#### Study material

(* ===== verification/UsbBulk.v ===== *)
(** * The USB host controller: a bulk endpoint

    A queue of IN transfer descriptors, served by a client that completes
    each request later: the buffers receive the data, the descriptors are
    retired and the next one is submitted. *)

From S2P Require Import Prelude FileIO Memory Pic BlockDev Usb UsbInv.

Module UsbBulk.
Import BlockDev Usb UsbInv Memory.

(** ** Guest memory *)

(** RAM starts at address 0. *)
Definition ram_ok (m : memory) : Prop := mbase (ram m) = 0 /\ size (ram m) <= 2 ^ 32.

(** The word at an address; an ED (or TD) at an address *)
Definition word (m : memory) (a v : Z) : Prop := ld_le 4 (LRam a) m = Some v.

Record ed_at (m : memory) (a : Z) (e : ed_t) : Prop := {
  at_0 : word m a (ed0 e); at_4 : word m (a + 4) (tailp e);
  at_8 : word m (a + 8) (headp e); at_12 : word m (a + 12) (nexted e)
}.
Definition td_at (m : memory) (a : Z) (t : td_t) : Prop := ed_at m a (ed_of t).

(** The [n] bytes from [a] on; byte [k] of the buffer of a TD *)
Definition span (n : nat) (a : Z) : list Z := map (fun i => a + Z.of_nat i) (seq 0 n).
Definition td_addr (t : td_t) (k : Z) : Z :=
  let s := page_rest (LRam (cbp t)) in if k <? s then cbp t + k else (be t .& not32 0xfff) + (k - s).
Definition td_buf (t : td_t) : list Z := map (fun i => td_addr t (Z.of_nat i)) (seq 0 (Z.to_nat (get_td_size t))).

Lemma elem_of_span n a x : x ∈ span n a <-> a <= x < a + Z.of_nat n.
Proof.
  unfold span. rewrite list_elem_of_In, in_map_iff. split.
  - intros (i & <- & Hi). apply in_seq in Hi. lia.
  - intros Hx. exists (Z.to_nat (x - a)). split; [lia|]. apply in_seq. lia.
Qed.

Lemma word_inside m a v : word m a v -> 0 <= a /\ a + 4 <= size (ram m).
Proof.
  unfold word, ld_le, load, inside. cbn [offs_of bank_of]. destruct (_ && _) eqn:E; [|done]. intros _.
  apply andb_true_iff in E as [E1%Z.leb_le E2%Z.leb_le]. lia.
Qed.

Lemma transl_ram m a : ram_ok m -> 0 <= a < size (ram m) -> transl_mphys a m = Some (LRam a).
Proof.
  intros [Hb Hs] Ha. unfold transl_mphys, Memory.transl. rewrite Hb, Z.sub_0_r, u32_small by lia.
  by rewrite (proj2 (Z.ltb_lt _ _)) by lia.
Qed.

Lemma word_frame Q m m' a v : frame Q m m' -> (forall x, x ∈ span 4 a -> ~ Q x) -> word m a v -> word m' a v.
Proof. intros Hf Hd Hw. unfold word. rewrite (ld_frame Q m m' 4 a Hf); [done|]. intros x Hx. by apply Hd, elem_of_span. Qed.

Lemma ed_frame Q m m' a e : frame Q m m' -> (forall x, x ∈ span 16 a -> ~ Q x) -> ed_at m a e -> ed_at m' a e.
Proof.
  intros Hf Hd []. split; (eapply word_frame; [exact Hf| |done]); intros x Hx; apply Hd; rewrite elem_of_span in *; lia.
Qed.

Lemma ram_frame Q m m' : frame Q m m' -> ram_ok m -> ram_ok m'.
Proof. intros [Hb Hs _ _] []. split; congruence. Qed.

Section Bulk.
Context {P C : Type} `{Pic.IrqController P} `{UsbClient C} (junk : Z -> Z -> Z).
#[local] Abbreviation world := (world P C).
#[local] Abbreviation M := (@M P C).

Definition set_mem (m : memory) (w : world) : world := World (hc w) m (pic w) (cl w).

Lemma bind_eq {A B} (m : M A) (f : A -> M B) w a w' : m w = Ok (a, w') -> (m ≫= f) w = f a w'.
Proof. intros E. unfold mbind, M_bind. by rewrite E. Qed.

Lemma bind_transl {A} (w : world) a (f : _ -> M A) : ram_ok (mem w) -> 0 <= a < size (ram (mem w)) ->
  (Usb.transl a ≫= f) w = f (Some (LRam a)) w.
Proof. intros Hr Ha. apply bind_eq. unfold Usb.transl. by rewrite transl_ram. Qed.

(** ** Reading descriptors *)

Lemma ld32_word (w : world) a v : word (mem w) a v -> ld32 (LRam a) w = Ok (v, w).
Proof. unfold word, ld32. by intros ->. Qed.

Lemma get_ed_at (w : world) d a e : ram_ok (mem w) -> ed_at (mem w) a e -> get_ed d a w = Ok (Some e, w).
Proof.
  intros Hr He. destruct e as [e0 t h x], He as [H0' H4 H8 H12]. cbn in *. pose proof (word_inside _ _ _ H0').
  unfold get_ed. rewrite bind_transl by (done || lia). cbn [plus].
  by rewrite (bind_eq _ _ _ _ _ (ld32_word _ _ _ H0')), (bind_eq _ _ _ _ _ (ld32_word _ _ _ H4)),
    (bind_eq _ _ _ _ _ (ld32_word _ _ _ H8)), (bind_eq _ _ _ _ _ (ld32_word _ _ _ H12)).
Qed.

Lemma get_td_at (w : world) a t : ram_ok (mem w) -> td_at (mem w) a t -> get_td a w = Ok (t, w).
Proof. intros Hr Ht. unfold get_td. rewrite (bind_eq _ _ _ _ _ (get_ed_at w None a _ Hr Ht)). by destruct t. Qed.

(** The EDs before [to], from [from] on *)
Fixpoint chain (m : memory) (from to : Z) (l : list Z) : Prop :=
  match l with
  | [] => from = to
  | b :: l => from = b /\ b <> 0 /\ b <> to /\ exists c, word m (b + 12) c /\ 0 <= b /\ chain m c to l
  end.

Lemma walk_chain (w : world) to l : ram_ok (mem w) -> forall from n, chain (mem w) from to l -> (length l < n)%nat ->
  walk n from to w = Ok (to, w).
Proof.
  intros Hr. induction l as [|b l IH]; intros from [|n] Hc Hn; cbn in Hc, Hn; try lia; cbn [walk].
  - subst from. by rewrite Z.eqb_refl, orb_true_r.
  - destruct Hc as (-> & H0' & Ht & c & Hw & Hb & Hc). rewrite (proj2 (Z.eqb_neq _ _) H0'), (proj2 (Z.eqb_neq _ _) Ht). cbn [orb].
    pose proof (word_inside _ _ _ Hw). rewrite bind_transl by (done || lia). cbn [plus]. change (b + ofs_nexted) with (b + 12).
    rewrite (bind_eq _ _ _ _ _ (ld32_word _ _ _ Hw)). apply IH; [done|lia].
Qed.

########

The answer must consist of every line from the listing above that includes the word "LRam".

Result of this task:
Definition word (m : memory) (a v : Z) : Prop := ld_le 4 (LRam a) m = Some v.
  let s := page_rest (LRam (cbp t)) in if k <? s then cbp t + k else (be t .& not32 0xfff) + (k - s).
Lemma transl_ram m a : ram_ok m -> 0 <= a < size (ram m) -> transl_mphys a m = Some (LRam a).
  (Usb.transl a ≫= f) w = f (Some (LRam a)) w.
Lemma ld32_word (w : world) a v : word (mem w) a v -> ld32 (LRam a) w = Ok (v, w).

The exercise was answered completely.